La giornata continua ad essere molto calda, ma noi ci muoviamo incuranti della stanchezza per i duecento chilometri percorsi e di un discreto appetito che comincia a farsi sentire.
La missione ha un aspetto del tutto moderno e la chiesa è stata ricostruita pochi anni fa a poca distanza da quella originale, andata distrutta. Alcuni Oglala, seduti sulle panchine del piazzale antistante il Visitor Center, ci osservano incuriositi. Soltanto i loro tratti rivelano che sono Sioux, perché vestono tutti all’occidentale. Dopo aver scambiato qualche parola e scattato tre o quattro foto, una signora che si qualifica come insegnante di spagnolo, ci accompagna a visitare il centro aperto ai visitatori.
Se non altro, l’interno è molto più vario di quello visitato a Wounded Knee: vi sono capi di abbigliamento, borse, portachiavi, collane e bracciali, ma anche molti quadri appesi alle pareti, interessanti stampe e ingrandimenti di celebri fotografie d’epoca. Una di queste, riproduce la tragica scena della sepoltura delle vittime a Wounded Knee; un’altra ritrae Buffalo Bill Cody a cavallo, in compagnia del generale Nelson A. Miles, pochi giorni prima del sanguinoso episodio.
Il centro è affidato ad un anziano missionario, coadiuvato da una giovane Oglala dall’aspetto grazioso. Dopo avere fatto due chiacchiere con il religioso – che ci aiuta a far funzionare una difettosa macchina distributrice delle bibite – mi rivolgo alla ragazza Lakota, salutandola come ho fatto poche ore prima a Wounded Knee. Mi risponde “Mita kola” con un sorriso, ma poi mi spiega in inglese di non saper parlare, come quasi tutti i giovani di Pine Ridge, nella lingua tradizionale. “Comprendo a stento il Lakota: tutti noi, a scuola, abbiamo studiato l’inglese. Soltanto i vecchi conoscono e parlano ancora l’antico idioma”. Mi lascio sfuggire, mostrando il mio disappunto: “E’ un peccato! Così disperdete la cultura del vostro popolo, che è molto antica!”.
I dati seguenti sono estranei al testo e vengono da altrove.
(** * Polygon.IO: serialisation and rendering export of polygons

    A shallow embedding of [Polygon/IO.py]: the binary codec
    ([encodeBinary], [decodeBinary]), the stream resolvers
    ([getWritableObject], [getReadableObject]), the style ring buffer
    ([__RingBuffer]), the gnuplot, SVG, XML and PDF writers and the XML
    reader, together with the properties the specification states about
    them.

    Python exceptions are values of [error]; a computation that may raise
    returns a [result]; code that touches streams or polygon objects runs
    in the state-and-error monad [M] over a [world] of stream and polygon
    objects addressed by handles. *)

From Stdlib Require Import ZArith Floats Lia.
From Stdlib.Strings Require Import Byte Ascii.
From stdpp Require Import base tactics option list numbers strings pretty gmap.

Set Warnings "-register-all,-inexact-float".

Open Scope Z_scope.

(** ** Python exceptions and fallible computations *)

Module Py.

(** The three [assert] statements of [readXML]. *)
Inductive assertion :=
  | TagIsContour      (* assert sn.tagName == 'contour' *)
  | PointsDeclared    (* assert int(sn.getAttribute('points')) == len(polist) *)
  | ContoursDeclared. (* assert int(pn.getAttribute('contours')) == len(p) *)

(** Every way the code of [IO.py] raises, one constructor per raise site or
    per exception class of the Python runtime.  The names of the
    specification's taxonomy are kept where it has one. *)
Inductive error :=
  | UnsupportedDestination (* raise Exception("Can't make a writable object ...") *)
  | UnsupportedSource      (* raise Exception("Can't make a readable object ...") *)
  | OSError                (* open(name, 'w') failed *)
  | TruncatedInput         (* struct.error: unpack needs a buffer of calcsize bytes *)
  | PackError              (* struct.error raised by pack: argument out of range or count *)
  | AssertionError (a : assertion)
  | ValueError             (* int() or float() of a malformed literal *)
  | ParseError             (* xml.parsers.expat.ExpatError from parseString *)
  | ClosedStream           (* ValueError: I/O operation on closed file *)
  | IndexError             (* sequence index out of range *)
  | ZeroDivisionError      (* float division by zero *)
  | FormatError            (* '%d' of a NaN or an infinity *)
  | DegenerateExtent       (* raise Error("Polygons have no extent in one direction!") *)
  | LabelCountMismatch     (* raise Error("The number of labels must either be zero, ...") *)
  | LabelCoordMismatch     (* raise Error("The number of label coordinates must be ...") *)
  | TypeError              (* an operand of the wrong type, such as None *)
  | BadHandle.             (* a handle that names no object of the world *)

(** [StructuralMismatch] of the specification: a declared count that
    disagrees with what was read. *)
Definition StructuralMismatch (e : error) : Prop :=
  e = AssertionError PointsDeclared \/ e = AssertionError ContoursDeclared.

Definition is_assertion_error (e : error) : bool :=
  match e with AssertionError _ => true | _ => false end.

Inductive result (A : Type) :=
  | Ok (a : A)
  | Err (e : error).
Arguments Ok {A} a.
Arguments Err {A} e.

Definition is_ok {A} (r : result A) : bool :=
  match r with Ok _ => true | Err _ => false end.

#[export] Instance result_ret : MRet result := fun A a => Ok a.
#[export] Instance result_bind : MBind result := fun A B f r =>
  match r with
  | Ok a => f a
  | Err e => Err e
  end.

(** [s[i]] on a tuple or list. *)
Definition index {A} (s : list A) (i : nat) : result A :=
  match s !! i with
  | Some a => Ok a
  | None => Err IndexError
  end.

End Py.
Export Py.

(** ** The polygon model *)

Module Model.

(** Modelled from the spec: the polygon class [Polygon.cPolygon.Polygon]
    is the external geometry engine; section 3 of the specification gives
    its data: a point is a pair of coordinates, a contour an ordered
    sequence of points tagged with a hole flag, a polygon an ordered
    sequence of contours.  The coordinate type is a parameter: the binary
    codec sees a double as its 64-bit pattern, the renderers compute with
    floats. *)
Definition Point (A : Type) : Type := A * A.

Record Contour (A : Type) := mkContour {
  points : list (Point A);
  hole : bool
}.
Arguments mkContour {A} points hole.
Arguments points {A} c.
Arguments hole {A} c.

Definition Polygon (A : Type) : Type := list (Contour A).

Section Engine.
Context {A : Type}.

(** [Polygon()] *)
Definition new_polygon : Polygon A := [].

(** [p.addContour(c, isHole)]: appends a contour. *)
Definition addContour (p : Polygon A) (c : list (Point A)) (isHole : bool) : Polygon A :=
  p ++ [mkContour c isHole].

(** [p.isHole(i)] *)
Definition isHole (p : Polygon A) (i : nat) : result bool :=
  c ← index p i; Ok (hole c).

(** [p.isSolid(i)] *)
Definition isSolid (p : Polygon A) (i : nat) : result bool :=
  c ← index p i; Ok (negb (hole c)).
End Engine.

End Model.
Export Model.

(** ** Big-endian byte strings, [struct.pack] and [struct.unpack] *)

Module Struct.

Definition byte_of_Z (z : Z) : byte :=
  match Byte.of_N (Z.to_N (z mod 256)) with
  | Some b => b
  | None => x00
  end.

Definition Z_of_byte (b : byte) : Z := Z.of_N (Byte.to_N b).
Aggiungo una considerazione che mi pare pertinente, spiegandole che in Italia si organizzano quasi dovunque, anche nella mia provincia, corsi di dialetto, per impedirne l’estinzione. Poi rifletto sui motivi che possono avere spinto le autorità ad imporre questa scelta.
La rivolta di Wounded Knee risale al 1973 e questa ragazza non può avere più di 25 anni: è probabile che dopo tale evento, abbia avuto luogo una sorta di “americanizzazione” forzata dei Sioux, sul modello di quelle già adottate dopo il disastro di Custer, quando le riserve vennero militarizzate. Anche la distinzione fra le tribù che compongono i Lakota – Oglala, Hunkpapa, Sichangu, Minneconjou, Sihasapa, Oohenonpa, Itazipcho – non è più molto sentita. Almeno due o tre Indiani interpellati a Wounded Knee, me ne avevano dato conferma in mattinata.
Quando usciamo dal Visitor Center, dopo aver curiosato per oltre mezz’ora fra le molte cose interessanti che vi sono esposte, il missionario mi chiama per presentarmi un uomo di una certa età, dal fisico vigoroso, che sta conversando con lui. Questo signore, che ha 69 anni e indossa collane e talismani di argento e turchese, è lo scrittore Oglala Eagle Man, autore di una decina di libri sulla storia del suo popolo. Non potevo avere un’occasione migliore! Dopo avergli spiegato che il mio hobby è proprio la storia del West e dei nativi americani, parliamo per una ventina di minuti. Mi spiega che il missionario è un suo amico e di non avere prevenzioni verso il Cristianesimo, ma insiste sull’importanza della religione praticata un tempo dalla sua gente. Non posso dargli torto: l’abbandono delle antiche credenze, ha rappresentato senz’altro il colpo di grazia per la cultura dei nativi.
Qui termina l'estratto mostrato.